Однако имелось нечто, что ей никак не удавалось вписать в свою чистую картину мира. Это были сны. Откуда в такой простой жизни, где все ей было известно как собственные пять пальцев, каждый вечер возникало нечто столь необъяснимое, как сны? Нечто, что имело свое продолжение и после смерти.

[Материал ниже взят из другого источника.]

(** Donation is undone by its revocation: for a donor with no entry and a table
    with room, [donate_on_block] followed by [revoke_donations] returns with the donation
    table and the threads as before, and every ready thread of the peer process waits in
    the queue of the effective priority it had before. *)
Theorem donation_roundtrip (s : Scheduler) (donor peer : N) (t : Thread) :
  sched_inv s → th s donor = Some t → vlen (s_donations s) < MAX_DONATIONS →
  (∀ d, d ∈ s_donations s → d_donor_tid d ≠ donor) →
  ∃ s', (donate_on_block donor peer;; revoke_donations donor) s = Ret (tt, s') ∧ sched_inv s' ∧
    s_donations s' = s_donations s ∧ s_threads s' = s_threads s ∧
    ∀ id u, th s id = Some u → t_proc u = Some peer → t_state u = Ready →
      id ∈ rq s' (t_hart u) (eff_prio_of (s_donations s) u).
Proof.
  intros I Ht Hlt Hno. pose proof (in_core _ I) as C.
  destruct (runs_register donor peer s t C Ht) as [C1 R]. destruct R as ([] & s1 & E & ([] & s2 & E2 & ->)).
  set (d := mkDonation donor peer (eff_prio_of (s_donations s) t)) in *.
  destruct (runs_requeue_same peer _ C1) as ([] & s3 & E3 & C3 & Hsame). rewrite E2 in E3. injection E3 as <-.
  assert (Hreg : registered d (s_donations s) = s_donations s ++ [d]).
  { unfold registered. rewrite replace_none by done. by rewrite (proj2 (N.ltb_lt _ _)). }
  rewrite Hreg in Hsame.
  assert (Ed : s_donations s1 = s_donations s ++ [d]) by (by rewrite Hsame).
  assert (Hmine : filter (λ e, d_donor_tid e =? donor) (s_donations s1) = [d]).
  { rewrite Ed, filter_app, (filter_none (λ e, d_donor_tid e =? donor)).
    - rewrite filter_cons_True; [done|]. cbn. by rewrite N.eqb_refl.
    - intros e He. by apply N.eqb_neq, Hno. }
  assert (Hothers : filter (λ e, negb (d_donor_tid e =? donor)) (s_donations s1) = s_donations s).
  { rewrite Ed, filter_app, (filter_all (λ e, negb (d_donor_tid e =? donor)) (s_donations s)).
    - rewrite filter_cons_False; [by rewrite app_nil_r|]. cbn. rewrite N.eqb_refl. by intros [].
    - intros e He. by rewrite (proj2 (N.eqb_neq _ _) (Hno e He)). }
  set (s2 := set_s_donations (s_donations s) s1).
  assert (C2 : core [] s2). { apply core_donations; [done|]. rewrite Hsame. apply (co_don _ _ C). }
  destruct (runs_requeue peer s2 C2) as ([] & s4 & E4 & C4 & Hsame4 & Hq & _). exists s4.
  assert (Et : s_threads s4 = s_threads s) by (transitivity (s_threads s1); [by rewrite Hsame4|by rewrite Hsame]).
  assert (Ec : s_current s4 = s_current s) by (transitivity (s_current s1); [by rewrite Hsame4|by rewrite Hsame]).
  assert (Ei : s_idle s4 = s_idle s) by (transitivity (s_idle s1); [by rewrite Hsame4|by rewrite Hsame]).
  split_and!; [|by apply (inv_outer s)|by rewrite Hsame4|done|].
  - rewrite (bind_ret _ _ _ _ _ E). unfold revoke_donations. rewrite bind_get. cbv zeta beta.
    rewrite Hmine, Hothers. rewrite bind_modify. fold s2. cbn [fmap list_fmap foldl].
    change (note [] (d_peer_proc d)) with [peer]. cbn [for_each]. by rewrite (bind_ret _ _ _ _ _ E4).
  - intros id u Hu Hp Hst. apply (Hq id u); [|done|done]. transitivity (th s1 id); [done|by rewrite Hsame].
Qed.
(** A step of hart [h], outside the message path. *)
Lemma wf_local T h cur t y s' :
  ipc_wf T [] y → h < MAX_HARTS → h ∉ T → vget (s_current (y_s y)) h = Some cur → th (y_s y) cur = Some t →
  sched_inv s' → wake_same (y_s y) s' →
  (∀ i u u', i ≠ cur → th (y_s y) i = Some u → th s' i = Some u' → keeps_state u u') →
  (∀ u', th s' cur = Some u' → t_state u' ≠ Blocked) →
  ipc_wf T [] (set_y_s s' y).
Proof.
  intros W Hh HT Ec Ht I' Hws Hk Hcur.
  destruct (calm_current _ _ _ h cur t W Hh HT Ec Ht) as (_ & _ & Hni & Hw).
  apply (wf_calm (.= cur)); [done..| |].
  - intros i. specialize (Hws i). destruct (th (y_s y) i) as [u|] eqn:Eu; [|by destruct (th s' i)].
    destruct (th s' i) as [u'|] eqn:Eu'; [|done]. destruct Hws as (E1 & E2 & E3).
    destruct (decide (i = cur)) as [->|Hne].
    + right. split; [done|]. split; [congruence|]. intros Hb. by destruct (Hcur u').
    + left. by split_and!; try apply (Hk i u u').
  - intros i u -> Hu. by assert (u = t) as -> by congruence.
Qed.

Lemma running_not_blocked s h cur u : sched_inv s → h < MAX_HARTS → vget (s_current s) h = Some cur →
  th s cur = Some u → t_state u = Running.
Proof. intros I Hh Ec Hu. destruct (in_current _ I h Hh) as (c & v & E1 & E2 & Hr & _). congruence. Qed.

Lemma tick_wf img T y h frame :
  ipc_wf T [] y → h < MAX_HARTS → h ∉ T → vlen frame = FRAME_WORDS →
  runs (ons (on_tick img h frame)) y (λ _ y', ipc_wf T [] y').
Proof.
  intros W Hh HT Hf. pose proof (iw_sched _ _ _ W) as I.
  destruct (in_current _ I h Hh) as (cur & t & Ec & Ht & _).
  apply runs_ons. destruct (on_tick_inv img h cur t frame (y_s y) I Hh Ec Ht Hf) as (f & s' & E & I' & HT').
  exists f, s'. split; [done|].
  apply (wf_local T h cur t); try done; [by eapply wake_on_tick| |].
  - intros i u u' Hne Hu Hu'. destruct HT' as [(_ & _ & Hso & _)|(next & tn & Hn & Ecu & Htn & Hr & _ & _ & _ & _ & _ & Hso)].
    + rewrite Hso, Hu in Hu' by done. injection Hu' as <-. apply keeps_state_refl.
    + destruct (decide (i = next)) as [->|Hnn].
      * assert (tn = u) as -> by congruence. pose proof (running_not_blocked s' h next u' I' Hh Ecu Hu').
        split_and!; congruence.
      * rewrite Hso, Hu in Hu' by done. injection Hu' as <-. apply keeps_state_refl.
  - intros u' Hu'. destruct HT' as [(_ & Ecu & _)|(next & tn & _ & _ & _ & _ & _ & _ & _ & _ & Hcap & _)].
    + by rewrite (running_not_blocked s' h cur u' I' Hh Ecu Hu').
    + rewrite Hcap in Hu'. by injection Hu' as <-.
Qed.

Lemma yield_wf T y h cpu :
  ipc_wf T [] y → h < MAX_HARTS → h ∉ T → cpu_ok cpu → runs (ons (yield_ h cpu)) y (λ _ y', ipc_wf T [] y').
Proof.
  intros W Hh HT Hcpu. pose proof (iw_sched _ _ _ W) as I.
  destruct (in_current _ I h Hh) as (cur & t & Ec & Ht & _).
  apply runs_ons. destruct (yield_inv (y_s y) h cpu cur t I Hh Hcpu Ec Ht) as (r & s' & E & I' & HO).
  exists r, s'. split; [done|].
  destruct HO as (next & tn & _ & Hn & _ & Hst & _ & _ & Hth).
  pose proof (yielding_thread h cur t (y_s y) Ht) as Hy.
  apply (wf_local T h cur t); try done; [by eapply wake_yield| |].
  - intros i u u' Hne Hu Hu'. assert (Hyi : th (yielding h cur t (y_s y)) i = Some u) by (by rewrite Hy, decide_False).
    pose proof (Hth i u Hyi) as Hi. cbv zeta in Hi. rewrite (decide_False (P := i = cur)) in Hi by done.
    rewrite Hi in Hu'. injection Hu' as <-. case_decide as Ei; [|apply keeps_state_refl].
    subst i. assert (tn = u) as -> by congruence. apply keeps_state_run. destruct Hst as [[? _]|[? _]]; auto.
  - intros u' Hu'. specialize (Hy cur). rewrite decide_True in Hy by done. pose proof (Hth _ _ Hy) as Hc. cbv zeta in Hc.
    rewrite decide_True in Hc by done. rewrite Hc in Hu'. injection Hu' as <-. by case_decide.
Qed.
(** Byte [j] of a word in which byte [k] has been replaced. *)
Lemma byte_of_splice w b j k : b < 256 →
  N.land (N.shiftr (N.lor (N.ldiff w (N.shiftl 0xFF (8 * k))) (N.shiftl b (8 * k))) (8 * j)) 0xFF =
  if decide (j = k) then b else N.land (N.shiftr w (8 * j)) 0xFF.
Proof.
  intros Hb. apply N.bits_inj. intros i. rewrite N.land_spec, testbit_FF, N.shiftr_spec', N.lor_spec, N.ldiff_spec.
  destruct (i <? 8) eqn:Ei; bool_to_prop; rewrite ?andb_true_r, ?andb_false_r.
  - case_decide as Ej.
    + subst k. rewrite (N.shiftl_spec_high' 0xFF), (N.shiftl_spec_high' b) by lia. rewrite testbit_FF.
      replace (i + 8 * j - 8 * j) with i by lia. rewrite (proj2 (N.ltb_lt i 8)) by done. cbn [negb]. by rewrite andb_false_r.
    + rewrite N.land_spec, testbit_FF, (proj2 (N.ltb_lt i 8)), andb_true_r, N.shiftr_spec' by done.
      destruct (N.lt_trichotomy j k) as [Hl|[|Hl]]; [|lia|].
      * rewrite (N.shiftl_spec_low 0xFF), (N.shiftl_spec_low b) by lia. cbn [negb]. by rewrite andb_true_r, orb_false_r.
      * rewrite (N.shiftl_spec_high' 0xFF), (N.shiftl_spec_high' b) by lia. rewrite testbit_FF, (testbit_byte b) by lia.
        rewrite (proj2 (N.ltb_ge _ 8)) by lia. cbn [negb]. by rewrite andb_true_r, orb_false_r.
  - case_decide; [by rewrite testbit_byte|]. by rewrite N.land_spec, testbit_FF, (proj2 (N.ltb_ge i 8)), andb_false_r.
Qed.

Lemma word_of_split a b : word_of a = word_of b → a mod 8 = b mod 8 → a = b.
Proof. unfold word_of. intros. pose proof (N.Div0.mod_le a 8). pose proof (N.Div0.mod_le b 8). lia. Qed.

Lemma read_write_byte a b r x : b < 256 →
  read_byte x (write_byte a b r) = if decide (x = a) then b else read_byte x r.
Proof.
  intros Hb. unfold read_byte, write_byte. destruct (decide (word_of x = word_of a)) as [E|E].
  - rewrite E, read_write_eq, byte_of_splice by done. repeat case_decide; try done.
    + exfalso. eauto using word_of_split.
    + by subst.
  - rewrite read_write_ne by done. case_decide; [by subst|done].
Qed.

«Сны реинкарнируют, – думала Геро, – причем чаще женские в мужском теле и наоборот… Скольких людей встречаю я в последнее время в своих снах!

Глава 2

Решение Геро уехать в Прагу и там продолжить образование было совсем не таким внезапным, как это нам кажется. Она уже давно чувствовала потребность изменить образ жизни. Хотя Геро была красавицей с чудной лебединой шеей и из одного ее глаза смотрел день, а из другого ночь, она была одинока. Ей давно уже хотелось из холостяцкой жизни, которую она вела в Белграде, со всеми ее снами, скитаниями и странностями, с четвертым яйцом и третьим стулом, переселиться в упорядоченное семейное существование, возможность которого манила ее из Праги, где обитал ее брат, студент Пражской консерватории Манассия Букур, единственный на свете близкий ей человек. Геро не виделась с ним уже три года, и ей трудно было переносить это, кстати, еще и потому, что последний Букур из их рода давно закончил свой жизненный путь в какой-то каменоломне ровно в двенадцать часов пять минут. Утомленная одиночеством, Геро поддерживала связь с братом в письмах, но эта переписка была, по меньшей мере странной.

Кстати, надо сказать, что у Геро были писательские амбиции, однако никого из издателей ее рукописи не вдохновляли; тогда она решила заняться переводами, и здесь ей повезло больше. Правда, в каждую книгу, которую она переводила, то есть в романы Анатоля Франса, Пьера Лота или Музиля, Геро вставляла какую-нибудь из сочиненных ею и отвергнутых издательствами новелл или их фрагменты, так что в конце концов у нее оказался опубликованным в переводных романах других писателей целый собственный сборник.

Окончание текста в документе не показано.